Electronic drug alerts have been shown to reduce adverse drug events, resulting in fewer deaths, disabilities, hospitalizations, and lower health care costs.1 Drug alerts, however, are not always beneficial, and patient harm can occur when low-value or false-positive alerts appear. One study showed that 331 alerts were needed to prevent 1 adverse drug event.1 It is estimated that 90% of medication alerts are overridden by prescribing physicians,2 and more than half of overrides were due to alerts being deemed irrelevant.3 A large number of irrelevant alerts may result in alert fatigue, which has been defined as “declining physician responsiveness to a particular type of alert as the clinician is repeatedly exposed to that alert over a period of time . . . ,”4 which may result in critical warnings being missed. The ECRI Institute, a nonprofit medical safety organization, listed alert fatigue as a top technology hazard.5 The consequences are illustrated when a child received 38 times the normal dose of an antibiotic largely due to this information being overshadowed by a number of clinically inconsequential alerts.6
We conducted a quasi-experimental study to evaluate the extent of low-value alerts and reduce excessive warnings, while preserving critical alerts. All medication alerts for May and June 2014 at an academic dermatology clinic were assessed to determine their relative importance. Alerts were designated as a low, moderate, or high value based on the judgment of 3 dermatologists, and through Micromedex software (Truven Health Analytics, Ann Arbor, MI) to evaluate possible drug interactions. Criteria to determine the value of each alert included clinical utility, patient safety benefit, evidence-based warnings, and warning values already built into the EPIC electronic health record (EHR). Over 10 months, several meetings were conducted with information systems and EHR committee representatives to designate and suppress low-value alerts. These included unnecessary duplicate orders (eg, ketoconazole cream ordered for the face and ketoconazole shampoo for the scalp); duration of topical steroid use warnings (topical steroids used longer than the US Food and Drug Administration indication); and an inexplicable oral antibiotic “contraindication” with topical tretinoin. These categories made up the majority of low-value alerts. Medication alerts for May and June 2015 were analyzed for comparison.
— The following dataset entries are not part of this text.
(** The loop of [SplitCommands]: every turn takes a line at least. *)
Fixpoint splitCommandsLoop (fuel : nat) (lines : list bytestr) (i : nat) (out : list bytestr) : list bytestr :=
  match fuel, lines !! i with
  | S fuel', Some line =>
      let line := trim line in
      if bool_decide (line = []) || negb (IsStartLine line) then splitCommandsLoop fuel' lines (S i) out
      else match ExtractCommand lines i with
           | None => splitCommandsLoop fuel' lines (S i) out
           | Some (_, e, cmd) =>
               let out := if bool_decide (cmd = []) then out else out ++ [cmd] in
               splitCommandsLoop fuel' lines (if e <=? i then S i else S e) out
           end
  | _, _ => out
  end.
Definition SplitCommands (src : bytestr) : list bytestr :=
  let lines := splitAt LF src in splitCommandsLoop (length lines) lines 0 [].

(** ** importer/service.go *)

Definition uniqSorted (l : list string) : list string :=
  let l := sort_strings (filter (fun t => t <> "") (map TrimSpace l)) in
  foldr (fun v out => match out with w :: _ => if bool_decide (v = w) then out else v :: out | [] => [v] end) [] l.

Fixpoint buildLoop (i : nat) (cmds : list bytestr) (reqs : list Rq.Request) (warn : list string) : string + (list Rq.Request * list string) :=
  match cmds with
  | [] => inr (reqs, uniqSorted warn)
  | cur :: cmds' =>
      match ParseCommandsInfo cur with
      | inl e => inl ("curl command " +:+ itoa (Z.of_nat i + 1) +:+ ": " +:+ e)
      | inr res => buildLoop (S i) cmds' (reqs ++ map fst res) (warn ++ mjoin (map snd res))
      end
  end.
Definition buildDoc (cmd : bytestr) : string + (list Rq.Request * list string) :=
  buildLoop 0 (match SplitCommands cmd with [] => [cmd] | cmds => cmds end) [] [].

Definition appendLines (raw : bytestr) : list bytestr := filter (fun t => t <> []) (map trim (splitAt LF raw)).
Definition sourceLines (cmd : bytestr) : list bytestr :=
  let cmd := trim cmd in
  if bool_decide (cmd = []) then [] else bytes "Source:" :: appendLines cmd.
Definition buildHeader (base cmd : bytestr) (warn : list string) : bytestr :=
  joinWith [LF] (appendLines base ++ sourceLines cmd ++
    map (fun t => bytes "Warning: " ++ bytes t) (filter (fun t => t <> "") (map TrimSpace warn))).

End scan.

End Cu.
Lemma next_word l pre w ws : (pre = [] \/ pre = SP) -> escapes l = false -> plainWord w ->
  drop (pos l) (src l) = pre ++ w ++ behind ws ->
  exists t l', next l = (Some t, l') /\ val t = w /\ src l' = src l /\ escapes l' = false /\ drop (pos l') (src l') = spaced ws.
Proof.
  intros Hpre Hesc (rs & Hne & Hrs & ->) Hd. rewrite next_run, Hd. destruct (reset_fresh l) as (Hid & _ & Htok & [Hs He]).
  set (j := pos l + length pre). rewrite <- He in Hesc.
  assert (run (reset l) (pos l) (pre ++ mjoin rs ++ behind ws) = run (reset l) j (mjoin rs ++ behind ws)) as ->.
  { unfold j. destruct Hpre as [-> | ->]; [by rewrite Nat.add_0_r|]. by apply run_skip. }
  destruct (run_word (reset l) j rs (behind ws) Hid Hesc Hrs) as (l' & -> & Hid' & [Hs' He'] & Ht'). rewrite Htok in Ht'. cbn [app] in Ht'.
  assert (Hn : tok l' <> []).
  { rewrite Ht'. destruct rs as [|r rs]; [done|]. apply Forall_cons in Hrs as [[[Hr _] _] _].
    intros E. change (mjoin (r :: rs)) with (r ++ mjoin rs) in E. by apply app_eq_nil in E as [-> _]. }
  destruct ws as [|w ws]; cbn [behind].
  - rewrite run_end by done. exists (mkToken (tok l') (start l') (length (src l'))), (set_pos (length (src l')) l').
    split_and!; [done|done|simpl; congruence|simpl; congruence|]. simpl. by rewrite drop_all.
  - destruct (run_space l' (j + length (mjoin rs)) (spaced (w :: ws)) Hid' Hn) as (l2 & -> & _ & [Hs2 He2] & Hp2).
    eexists _, l2. split_and!; [done|done|congruence|congruence|]. rewrite Hp2, Hs2, Hs', Hs. unfold j.
    rewrite <- !Nat.add_assoc, <- drop_drop, Hd. cbn [behind].
    assert (length pre + (length (mjoin rs) + 1) = length (pre ++ mjoin rs ++ SP)) as -> by (rewrite !length_app; simpl; lia).
    rewrite !app_assoc, <- (app_assoc pre). apply drop_app_length.
Qed.

Lemma tokens_words ws : forall l fuel, Forall plainWord ws -> escapes l = false -> drop (pos l) (src l) = spaced ws -> length ws < fuel ->
  map (fun t : token * lexer => val t.1) (tokens fuel l) = ws.
Proof.
  induction ws as [|w ws IH]; intros l fuel Hok Hesc Hd Hf; (destruct fuel; [lia|]); cbn [tokens].
  - rewrite next_run, Hd. by cbn.
  - apply Forall_cons in Hok as [Hw Hok]. rewrite spaced_cons in Hd.
    destruct (next_word l [] w ws) as (t & l' & -> & Ht & Hs & He & Hd'); [by left|done..|]. cbn [map fst]. f_equal; [done|].
    apply IH; [done..|simpl in Hf; lia].
Qed.

Lemma Fields_words ws : Forall plainWord ws -> Fields (spaced ws) = ws.
Proof.
  intros Hws. apply tokens_words; [done..|].
  assert (length ws <= length (spaced ws)); [|simpl; lia]. induction Hws as [|w ws (rs & Hne & Hrs & ->) _ IH]; [simpl; lia|].
  rewrite spaced_cons, length_app. destruct rs as [|r rs]; [done|]. apply Forall_cons in Hrs as [[[Hr _] _] _].
  change (mjoin (r :: rs)) with (r ++ mjoin rs). rewrite length_app. destruct r; [done|]. destruct ws; simpl in *; lia.
Qed.

Lemma validRune_byte (c : Ascii.ascii) r : validRune r -> c ∈ r -> (byte_val c < 128)%N -> r = [c].
Proof.
  intros Hv Hc Hb. destruct r as [|b r]; [by apply elem_of_nil in Hc|]. destruct (validRune_bytes b r Hv) as [_ Hr].
  apply elem_of_cons in Hc as [->|Hc].
  - f_equal. by apply (valid_ascii b).
  - rewrite Forall_forall in Hr. specialize (Hr c Hc). unfold contByte in Hr. apply andb_true_iff in Hr as [Hr _]. apply N.leb_le in Hr. lia.
Qed.

Lemma words_free c ws : [c] ∈ spaces -> c <> " "%char -> (byte_val c < 128)%N -> Forall plainWord ws -> c ∉ spaced ws.
Proof.
  intros Hc Hne Hb. induction 1 as [|w ws (rs & _ & Hrs & ->) Hws IH]; [by intros ?%elem_of_nil|]. rewrite spaced_cons, not_elem_of_app. split.
  - clear IH. induction Hrs as [|r rs (Hv & Hs & _) _ IH]; [by intros ?%elem_of_nil|]. change (mjoin (r :: rs)) with (r ++ mjoin rs).
    rewrite not_elem_of_app. split; [|done]. intros Hin. apply (validRune_byte c r Hv) in Hin as ->; done.
  - unfold behind. destruct ws; [by intros ?%elem_of_nil|]. rewrite not_elem_of_app. split; [|done]. by intros ?%list_elem_of_singleton.
Qed.

Lemma firstRune_space r t : validRune r -> r ∉ spaces -> cutAny spaces (r ++ t) = None.
Proof.
  intros Hv Hs. destruct (cutAny spaces (r ++ t)) as [l|] eqn:E; [|done]. exfalso. apply cutAny_Some in E as (w & Hw & E).
  assert (r = w) as ->; [|done]. assert ((r, length r) = (w, length w)) as [= ->]; [|done].
  by rewrite <- (headRune_valid r t Hv), E, headRune_valid by by apply space_valid.
Qed.
Lemma title_trim p : writable p -> trim (bytes "### " ++ titleOf p) = bytes "### " ++ titleOf p.
Proof.
  intros Hp. pose proof (w_verb p Hp) as Hv%verb_method. destruct (w_target p Hp) as (Hu & Ht & _). unfold titleOf. case_bool_decide as E.
  - change (bytes "### " ++ Rw.sp (bytes (verb p)) (target p)) with ("#"%char :: (bytes "## " ++ bytes (verb p)) ++ " "%char :: target p).
    by apply (trim_around "#"%char).
  - destruct (w_title p Hp) as [?|[(Hn & Hti & _) _]]; [done|]. by apply (trim_around "#"%char (bytes "##") (title_ p)).
Qed.

Lemma directives_say p S : said (default pre0 (stage (opens p || expand p || isInline p)
    (metaWith (title_ p) (silent p) (sensitive p) ((fun f => asAuth f 0) <$> creds p)) (ownSettings p) (Rq.mkBO (expand p) (isInline p)) S)) (saidBy p).
Proof.
  unfold stage, saidBy. destruct (opens p || expand p || isInline p) eqn:E; [done|]. apply orb_false_iff in E as [[Ho He]%orb_false_iff Hi].
  unfold said, ownSettings. rewrite Ho, He, Hi. unfold opens, opened in Ho. rewrite !orb_false_iff, negb_false_iff, bool_decide_eq_true, bool_decide_eq_false in Ho.
  destruct Ho as [[[-> ->] ->] Hc]. destruct (creds p); [destruct Hc; eauto|]. done.
Qed.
In May and June 2014, a total of 572 low-value alerts were recorded, in contrast to 415 low-value alerts for May and June 2015. The test of a single binomial proportion indicates a 27.4% reduction in low-value alerts with a 95% confidence interval (22.1%–32.8%), which was statistically significant. The data shown in the table demonstrate a desired outcome: a significant reduction in low-value alerts, while preserving the moderate- and high-value alerts.
Table.
We encountered several challenges, including considerable subjectivity in grading alerts, with dermatologists differing in their impression of the value of certain alerts. Physicians from different specialties also may need different alerts. While dermatologists are sensitized to the importance of not overusing topical steroids, primary care physicians may welcome this alert. If there is any concern over the usefulness of a particular alert, it is usually best to leave it alone and determine the value as it arises. Finally, EHR committees may be hesitant to modify warnings. However, a recent study showed that modifying alerts can decrease alert fatigue without increasing the risk of adverse event and subsequent litigation.7
We demonstrated a successful reduction in low-value alerts, representing a major contributor to alert fatigue. Training and culture change is needed to address flaws in the EHR that contribute to alert fatigue, and work in this area at our institution is ongoing.